Problem statement
Go through the following data and transcribe exactly the stretch of lines from the one holding "(** [bytealg.IndexByteString(s, c)]: the" to the one holding "Definition Itoa (n", both included.

++++ Supplied data ++++

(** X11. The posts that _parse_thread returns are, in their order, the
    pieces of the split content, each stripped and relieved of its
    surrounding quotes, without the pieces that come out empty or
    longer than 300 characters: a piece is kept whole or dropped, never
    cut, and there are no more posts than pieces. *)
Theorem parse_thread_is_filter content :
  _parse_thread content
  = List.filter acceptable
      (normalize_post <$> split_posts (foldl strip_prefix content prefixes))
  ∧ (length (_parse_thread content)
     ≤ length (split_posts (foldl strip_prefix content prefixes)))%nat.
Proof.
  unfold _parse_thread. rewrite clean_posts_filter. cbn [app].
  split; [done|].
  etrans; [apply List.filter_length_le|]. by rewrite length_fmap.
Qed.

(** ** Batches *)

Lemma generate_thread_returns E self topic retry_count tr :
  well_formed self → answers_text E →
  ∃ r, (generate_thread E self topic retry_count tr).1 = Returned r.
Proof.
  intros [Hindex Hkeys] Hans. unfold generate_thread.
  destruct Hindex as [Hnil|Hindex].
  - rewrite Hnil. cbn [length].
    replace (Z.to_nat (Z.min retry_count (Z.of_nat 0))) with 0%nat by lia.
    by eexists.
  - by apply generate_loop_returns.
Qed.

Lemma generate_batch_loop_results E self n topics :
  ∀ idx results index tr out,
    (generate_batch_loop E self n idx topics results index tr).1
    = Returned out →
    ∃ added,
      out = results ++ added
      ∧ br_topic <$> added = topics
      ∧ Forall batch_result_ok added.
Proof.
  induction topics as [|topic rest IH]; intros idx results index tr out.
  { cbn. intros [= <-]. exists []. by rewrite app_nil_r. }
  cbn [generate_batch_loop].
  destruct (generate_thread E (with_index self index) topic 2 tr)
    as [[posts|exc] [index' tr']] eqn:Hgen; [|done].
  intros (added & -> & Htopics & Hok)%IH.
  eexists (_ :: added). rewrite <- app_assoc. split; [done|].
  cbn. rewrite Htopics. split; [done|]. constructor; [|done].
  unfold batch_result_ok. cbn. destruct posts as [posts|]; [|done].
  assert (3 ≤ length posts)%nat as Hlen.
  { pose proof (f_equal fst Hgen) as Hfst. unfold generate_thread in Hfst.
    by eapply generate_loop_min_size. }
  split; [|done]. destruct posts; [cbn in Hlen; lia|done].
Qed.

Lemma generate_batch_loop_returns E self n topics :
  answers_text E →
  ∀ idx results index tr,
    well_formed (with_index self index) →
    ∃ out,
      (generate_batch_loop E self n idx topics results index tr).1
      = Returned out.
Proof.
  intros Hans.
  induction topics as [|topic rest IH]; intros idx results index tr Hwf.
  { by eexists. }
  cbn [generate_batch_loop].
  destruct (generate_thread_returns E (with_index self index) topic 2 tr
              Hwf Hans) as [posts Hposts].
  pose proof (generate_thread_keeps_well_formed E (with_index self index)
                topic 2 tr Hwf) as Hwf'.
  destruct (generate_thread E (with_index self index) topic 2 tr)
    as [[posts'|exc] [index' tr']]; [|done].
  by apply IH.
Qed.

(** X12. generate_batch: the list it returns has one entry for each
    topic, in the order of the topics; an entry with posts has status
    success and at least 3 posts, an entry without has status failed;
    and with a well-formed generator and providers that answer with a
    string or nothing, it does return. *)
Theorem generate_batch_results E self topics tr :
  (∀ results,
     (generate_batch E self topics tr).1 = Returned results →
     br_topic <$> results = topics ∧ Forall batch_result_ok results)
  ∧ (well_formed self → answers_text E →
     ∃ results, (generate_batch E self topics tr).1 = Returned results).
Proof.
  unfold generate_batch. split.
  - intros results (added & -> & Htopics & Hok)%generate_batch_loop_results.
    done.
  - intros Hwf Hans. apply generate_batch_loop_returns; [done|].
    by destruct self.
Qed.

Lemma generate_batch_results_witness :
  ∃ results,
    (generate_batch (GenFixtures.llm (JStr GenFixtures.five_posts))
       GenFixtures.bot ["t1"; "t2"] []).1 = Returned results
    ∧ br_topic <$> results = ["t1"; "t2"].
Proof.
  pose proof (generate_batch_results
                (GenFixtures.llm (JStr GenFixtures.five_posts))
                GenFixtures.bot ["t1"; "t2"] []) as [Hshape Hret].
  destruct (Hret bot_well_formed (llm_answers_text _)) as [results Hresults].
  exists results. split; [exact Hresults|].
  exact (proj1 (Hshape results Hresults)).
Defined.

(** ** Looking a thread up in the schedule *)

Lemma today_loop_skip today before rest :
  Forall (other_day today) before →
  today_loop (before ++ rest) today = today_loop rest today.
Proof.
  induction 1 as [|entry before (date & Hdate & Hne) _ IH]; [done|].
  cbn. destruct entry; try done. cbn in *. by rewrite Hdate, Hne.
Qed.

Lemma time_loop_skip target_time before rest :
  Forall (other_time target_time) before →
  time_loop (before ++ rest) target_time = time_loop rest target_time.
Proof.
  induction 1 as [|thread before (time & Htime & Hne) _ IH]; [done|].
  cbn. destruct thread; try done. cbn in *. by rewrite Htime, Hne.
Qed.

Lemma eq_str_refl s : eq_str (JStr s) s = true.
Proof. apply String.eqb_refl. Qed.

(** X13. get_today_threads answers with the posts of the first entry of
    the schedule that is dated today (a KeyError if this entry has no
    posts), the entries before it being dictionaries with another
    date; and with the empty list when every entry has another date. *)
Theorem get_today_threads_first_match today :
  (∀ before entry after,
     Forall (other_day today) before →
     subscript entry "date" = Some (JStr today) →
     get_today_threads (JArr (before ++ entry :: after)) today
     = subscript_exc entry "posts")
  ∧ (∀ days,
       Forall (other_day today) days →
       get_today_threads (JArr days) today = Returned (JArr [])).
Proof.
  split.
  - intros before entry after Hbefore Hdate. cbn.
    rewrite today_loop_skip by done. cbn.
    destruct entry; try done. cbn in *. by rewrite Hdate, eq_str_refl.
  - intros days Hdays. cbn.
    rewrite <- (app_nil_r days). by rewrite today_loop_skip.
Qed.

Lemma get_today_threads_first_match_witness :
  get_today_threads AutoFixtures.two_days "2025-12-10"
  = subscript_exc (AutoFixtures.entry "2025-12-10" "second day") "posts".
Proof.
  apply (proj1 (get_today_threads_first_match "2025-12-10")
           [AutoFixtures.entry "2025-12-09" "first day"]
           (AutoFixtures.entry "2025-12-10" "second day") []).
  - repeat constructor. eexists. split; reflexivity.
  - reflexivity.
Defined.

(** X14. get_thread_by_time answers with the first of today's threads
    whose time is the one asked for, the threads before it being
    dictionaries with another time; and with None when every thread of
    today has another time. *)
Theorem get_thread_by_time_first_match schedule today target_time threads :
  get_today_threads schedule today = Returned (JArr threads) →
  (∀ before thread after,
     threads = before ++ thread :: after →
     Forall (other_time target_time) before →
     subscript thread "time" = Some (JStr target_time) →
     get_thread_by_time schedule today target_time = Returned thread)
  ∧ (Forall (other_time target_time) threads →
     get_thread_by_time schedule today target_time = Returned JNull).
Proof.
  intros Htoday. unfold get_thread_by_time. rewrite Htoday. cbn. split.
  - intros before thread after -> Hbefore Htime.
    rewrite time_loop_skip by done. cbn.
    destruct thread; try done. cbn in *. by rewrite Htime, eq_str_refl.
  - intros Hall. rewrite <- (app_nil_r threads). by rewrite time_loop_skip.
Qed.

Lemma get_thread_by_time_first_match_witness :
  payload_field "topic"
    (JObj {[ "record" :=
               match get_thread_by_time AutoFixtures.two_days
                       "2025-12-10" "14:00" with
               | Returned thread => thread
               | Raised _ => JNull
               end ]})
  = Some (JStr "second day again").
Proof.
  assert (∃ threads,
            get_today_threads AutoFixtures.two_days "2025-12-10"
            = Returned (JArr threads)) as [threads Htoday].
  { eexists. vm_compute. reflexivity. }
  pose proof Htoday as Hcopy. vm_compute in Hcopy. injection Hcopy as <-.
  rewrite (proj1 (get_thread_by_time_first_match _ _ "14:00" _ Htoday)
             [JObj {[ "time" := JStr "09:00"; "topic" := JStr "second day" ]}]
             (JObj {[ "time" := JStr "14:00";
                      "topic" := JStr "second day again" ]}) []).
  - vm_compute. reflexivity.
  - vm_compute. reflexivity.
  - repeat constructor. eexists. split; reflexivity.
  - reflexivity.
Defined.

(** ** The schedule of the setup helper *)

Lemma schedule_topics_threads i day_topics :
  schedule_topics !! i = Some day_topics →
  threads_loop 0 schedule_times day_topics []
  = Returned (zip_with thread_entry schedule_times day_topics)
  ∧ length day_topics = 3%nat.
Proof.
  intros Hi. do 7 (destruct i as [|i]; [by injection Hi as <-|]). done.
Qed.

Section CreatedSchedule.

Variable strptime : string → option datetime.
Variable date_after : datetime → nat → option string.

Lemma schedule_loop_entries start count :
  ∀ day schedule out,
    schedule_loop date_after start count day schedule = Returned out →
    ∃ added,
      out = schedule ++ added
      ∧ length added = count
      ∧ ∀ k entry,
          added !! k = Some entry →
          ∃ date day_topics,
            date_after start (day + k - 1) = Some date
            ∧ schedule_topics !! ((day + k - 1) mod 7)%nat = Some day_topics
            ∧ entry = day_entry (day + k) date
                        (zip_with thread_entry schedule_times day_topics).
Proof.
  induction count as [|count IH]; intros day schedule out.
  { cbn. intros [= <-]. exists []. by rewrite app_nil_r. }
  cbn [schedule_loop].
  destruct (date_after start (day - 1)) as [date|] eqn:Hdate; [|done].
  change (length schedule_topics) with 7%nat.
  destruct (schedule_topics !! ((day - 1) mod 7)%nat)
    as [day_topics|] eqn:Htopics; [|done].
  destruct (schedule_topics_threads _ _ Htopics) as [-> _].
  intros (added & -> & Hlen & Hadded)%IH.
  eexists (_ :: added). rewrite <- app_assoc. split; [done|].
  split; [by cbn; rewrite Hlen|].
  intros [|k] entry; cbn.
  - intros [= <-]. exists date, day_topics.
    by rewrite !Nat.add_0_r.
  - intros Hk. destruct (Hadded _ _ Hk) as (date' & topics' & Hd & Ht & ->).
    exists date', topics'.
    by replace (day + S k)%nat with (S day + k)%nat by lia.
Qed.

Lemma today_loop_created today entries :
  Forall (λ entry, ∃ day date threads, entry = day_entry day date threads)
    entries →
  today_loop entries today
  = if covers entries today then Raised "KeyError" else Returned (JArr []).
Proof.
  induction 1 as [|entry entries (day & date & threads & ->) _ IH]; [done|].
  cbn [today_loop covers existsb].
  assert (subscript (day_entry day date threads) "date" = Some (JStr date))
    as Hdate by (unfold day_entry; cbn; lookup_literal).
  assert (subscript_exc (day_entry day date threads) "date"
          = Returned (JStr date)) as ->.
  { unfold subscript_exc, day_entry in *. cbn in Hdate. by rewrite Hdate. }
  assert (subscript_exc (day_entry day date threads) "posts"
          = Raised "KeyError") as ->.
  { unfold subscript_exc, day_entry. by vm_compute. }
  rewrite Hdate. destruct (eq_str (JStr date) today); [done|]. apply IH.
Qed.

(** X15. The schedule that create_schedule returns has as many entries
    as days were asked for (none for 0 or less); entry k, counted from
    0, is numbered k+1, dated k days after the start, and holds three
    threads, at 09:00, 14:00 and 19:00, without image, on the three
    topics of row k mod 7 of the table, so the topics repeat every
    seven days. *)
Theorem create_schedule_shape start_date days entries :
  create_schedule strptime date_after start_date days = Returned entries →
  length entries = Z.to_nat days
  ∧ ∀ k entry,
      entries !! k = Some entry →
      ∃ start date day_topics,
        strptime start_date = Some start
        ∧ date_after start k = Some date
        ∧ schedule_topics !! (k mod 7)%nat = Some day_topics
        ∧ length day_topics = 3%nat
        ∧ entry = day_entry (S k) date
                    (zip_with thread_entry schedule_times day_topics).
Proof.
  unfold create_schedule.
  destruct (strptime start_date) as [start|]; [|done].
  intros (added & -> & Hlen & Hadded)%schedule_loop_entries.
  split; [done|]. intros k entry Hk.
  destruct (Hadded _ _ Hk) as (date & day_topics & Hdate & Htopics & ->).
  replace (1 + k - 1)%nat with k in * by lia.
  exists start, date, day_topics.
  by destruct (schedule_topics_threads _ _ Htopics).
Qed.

++++
++++ Supplied data ++++

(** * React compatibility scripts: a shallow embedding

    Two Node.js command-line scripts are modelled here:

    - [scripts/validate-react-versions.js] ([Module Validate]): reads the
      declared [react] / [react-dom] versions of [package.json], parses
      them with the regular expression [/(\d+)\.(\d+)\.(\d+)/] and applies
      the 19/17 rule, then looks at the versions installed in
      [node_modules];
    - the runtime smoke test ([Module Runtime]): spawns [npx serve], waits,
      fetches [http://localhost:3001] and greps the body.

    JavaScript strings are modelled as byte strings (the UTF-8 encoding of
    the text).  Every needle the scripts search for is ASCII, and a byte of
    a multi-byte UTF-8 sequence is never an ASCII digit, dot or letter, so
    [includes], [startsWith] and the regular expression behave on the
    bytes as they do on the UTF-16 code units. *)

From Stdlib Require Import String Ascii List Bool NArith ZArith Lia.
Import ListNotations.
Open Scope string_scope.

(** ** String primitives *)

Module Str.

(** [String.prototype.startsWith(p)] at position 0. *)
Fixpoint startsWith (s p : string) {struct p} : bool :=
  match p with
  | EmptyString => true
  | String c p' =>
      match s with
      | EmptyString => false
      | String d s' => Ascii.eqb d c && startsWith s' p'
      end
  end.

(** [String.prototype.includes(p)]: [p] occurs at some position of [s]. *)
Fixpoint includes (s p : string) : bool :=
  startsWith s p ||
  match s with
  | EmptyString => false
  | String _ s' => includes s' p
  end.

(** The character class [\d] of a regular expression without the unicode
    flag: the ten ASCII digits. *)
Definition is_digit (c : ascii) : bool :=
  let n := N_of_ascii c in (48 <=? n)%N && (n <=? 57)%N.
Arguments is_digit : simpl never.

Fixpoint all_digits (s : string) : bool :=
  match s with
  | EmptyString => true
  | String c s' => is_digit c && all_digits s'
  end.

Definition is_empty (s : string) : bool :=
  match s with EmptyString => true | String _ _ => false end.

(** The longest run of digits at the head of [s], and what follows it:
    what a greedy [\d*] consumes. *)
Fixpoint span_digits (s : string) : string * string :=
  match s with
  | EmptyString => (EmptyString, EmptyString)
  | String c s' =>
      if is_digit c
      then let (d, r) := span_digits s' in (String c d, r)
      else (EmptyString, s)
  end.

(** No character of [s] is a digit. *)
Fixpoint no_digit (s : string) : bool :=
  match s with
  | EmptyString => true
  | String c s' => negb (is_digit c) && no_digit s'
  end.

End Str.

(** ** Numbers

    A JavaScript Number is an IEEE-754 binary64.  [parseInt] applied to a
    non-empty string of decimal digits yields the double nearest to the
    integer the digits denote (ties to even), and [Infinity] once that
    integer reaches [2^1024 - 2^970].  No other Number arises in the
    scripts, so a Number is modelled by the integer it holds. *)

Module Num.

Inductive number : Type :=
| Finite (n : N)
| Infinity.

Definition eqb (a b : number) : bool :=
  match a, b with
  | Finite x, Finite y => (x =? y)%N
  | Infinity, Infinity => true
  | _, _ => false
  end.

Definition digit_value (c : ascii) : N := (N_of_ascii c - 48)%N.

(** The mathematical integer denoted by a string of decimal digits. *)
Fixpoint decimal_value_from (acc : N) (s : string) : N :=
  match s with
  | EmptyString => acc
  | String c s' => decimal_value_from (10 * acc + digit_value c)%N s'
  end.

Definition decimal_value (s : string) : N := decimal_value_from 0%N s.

++++
++++ Supplied data ++++

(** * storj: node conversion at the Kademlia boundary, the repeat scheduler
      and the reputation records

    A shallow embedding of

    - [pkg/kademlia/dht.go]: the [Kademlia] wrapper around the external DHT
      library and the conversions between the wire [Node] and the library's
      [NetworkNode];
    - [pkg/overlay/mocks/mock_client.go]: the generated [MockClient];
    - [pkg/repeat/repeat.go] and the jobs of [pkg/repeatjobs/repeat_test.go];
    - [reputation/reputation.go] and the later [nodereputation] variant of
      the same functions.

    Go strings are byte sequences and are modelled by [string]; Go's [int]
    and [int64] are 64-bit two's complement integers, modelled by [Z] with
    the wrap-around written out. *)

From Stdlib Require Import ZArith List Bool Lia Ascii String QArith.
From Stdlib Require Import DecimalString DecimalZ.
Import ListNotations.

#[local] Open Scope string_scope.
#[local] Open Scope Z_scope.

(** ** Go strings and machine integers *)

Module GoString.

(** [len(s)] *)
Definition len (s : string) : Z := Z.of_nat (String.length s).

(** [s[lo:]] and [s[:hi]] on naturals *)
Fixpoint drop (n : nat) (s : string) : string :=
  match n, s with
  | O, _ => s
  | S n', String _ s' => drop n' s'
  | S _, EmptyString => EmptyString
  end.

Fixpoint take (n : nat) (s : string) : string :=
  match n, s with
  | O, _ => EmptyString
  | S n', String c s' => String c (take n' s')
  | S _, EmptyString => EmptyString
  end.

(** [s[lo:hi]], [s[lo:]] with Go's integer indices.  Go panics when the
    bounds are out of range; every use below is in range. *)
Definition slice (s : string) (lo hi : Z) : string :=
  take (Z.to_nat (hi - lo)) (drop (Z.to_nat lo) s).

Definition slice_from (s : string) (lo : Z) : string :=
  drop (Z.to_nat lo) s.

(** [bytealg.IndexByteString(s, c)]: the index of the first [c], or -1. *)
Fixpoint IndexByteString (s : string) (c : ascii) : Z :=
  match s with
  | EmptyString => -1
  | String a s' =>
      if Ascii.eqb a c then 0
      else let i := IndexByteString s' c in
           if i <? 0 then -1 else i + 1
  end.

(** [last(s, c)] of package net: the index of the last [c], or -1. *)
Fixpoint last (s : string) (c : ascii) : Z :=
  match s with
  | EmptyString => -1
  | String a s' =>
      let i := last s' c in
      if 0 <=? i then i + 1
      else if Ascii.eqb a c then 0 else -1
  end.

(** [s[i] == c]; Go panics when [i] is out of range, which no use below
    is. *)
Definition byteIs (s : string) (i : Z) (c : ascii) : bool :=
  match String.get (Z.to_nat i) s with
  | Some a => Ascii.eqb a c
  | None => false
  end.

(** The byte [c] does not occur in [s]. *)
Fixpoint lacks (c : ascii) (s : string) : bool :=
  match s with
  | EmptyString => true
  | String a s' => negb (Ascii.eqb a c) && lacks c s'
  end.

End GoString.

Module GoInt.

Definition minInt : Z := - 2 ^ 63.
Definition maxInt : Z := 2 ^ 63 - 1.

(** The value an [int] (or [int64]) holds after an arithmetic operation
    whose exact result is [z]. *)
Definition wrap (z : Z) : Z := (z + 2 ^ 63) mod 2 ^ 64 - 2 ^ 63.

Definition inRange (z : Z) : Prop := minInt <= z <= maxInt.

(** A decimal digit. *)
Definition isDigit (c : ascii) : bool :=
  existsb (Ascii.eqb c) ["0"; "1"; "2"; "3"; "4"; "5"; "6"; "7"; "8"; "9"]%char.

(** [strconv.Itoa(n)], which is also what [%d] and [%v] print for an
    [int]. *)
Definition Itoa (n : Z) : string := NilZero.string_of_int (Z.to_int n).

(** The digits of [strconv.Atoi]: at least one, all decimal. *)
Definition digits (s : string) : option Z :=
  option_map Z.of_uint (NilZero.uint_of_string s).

++++

Exercise response
(** [bytealg.IndexByteString(s, c)]: the index of the first [c], or -1. *)
Fixpoint IndexByteString (s : string) (c : ascii) : Z :=
  match s with
  | EmptyString => -1
  | String a s' =>
      if Ascii.eqb a c then 0
      else let i := IndexByteString s' c in
           if i <? 0 then -1 else i + 1
  end.

(** [last(s, c)] of package net: the index of the last [c], or -1. *)
Fixpoint last (s : string) (c : ascii) : Z :=
  match s with
  | EmptyString => -1
  | String a s' =>
      let i := last s' c in
      if 0 <=? i then i + 1
      else if Ascii.eqb a c then 0 else -1
  end.

(** [s[i] == c]; Go panics when [i] is out of range, which no use below
    is. *)
Definition byteIs (s : string) (i : Z) (c : ascii) : bool :=
  match String.get (Z.to_nat i) s with
  | Some a => Ascii.eqb a c
  | None => false
  end.

(** The byte [c] does not occur in [s]. *)
Fixpoint lacks (c : ascii) (s : string) : bool :=
  match s with
  | EmptyString => true
  | String a s' => negb (Ascii.eqb a c) && lacks c s'
  end.

End GoString.

Module GoInt.

Definition minInt : Z := - 2 ^ 63.
Definition maxInt : Z := 2 ^ 63 - 1.

(** The value an [int] (or [int64]) holds after an arithmetic operation
    whose exact result is [z]. *)
Definition wrap (z : Z) : Z := (z + 2 ^ 63) mod 2 ^ 64 - 2 ^ 63.

Definition inRange (z : Z) : Prop := minInt <= z <= maxInt.

(** A decimal digit. *)
Definition isDigit (c : ascii) : bool :=
  existsb (Ascii.eqb c) ["0"; "1"; "2"; "3"; "4"; "5"; "6"; "7"; "8"; "9"]%char.

(** [strconv.Itoa(n)], which is also what [%d] and [%v] print for an
    [int]. *)
Definition Itoa (n : Z) : string := NilZero.string_of_int (Z.to_int n).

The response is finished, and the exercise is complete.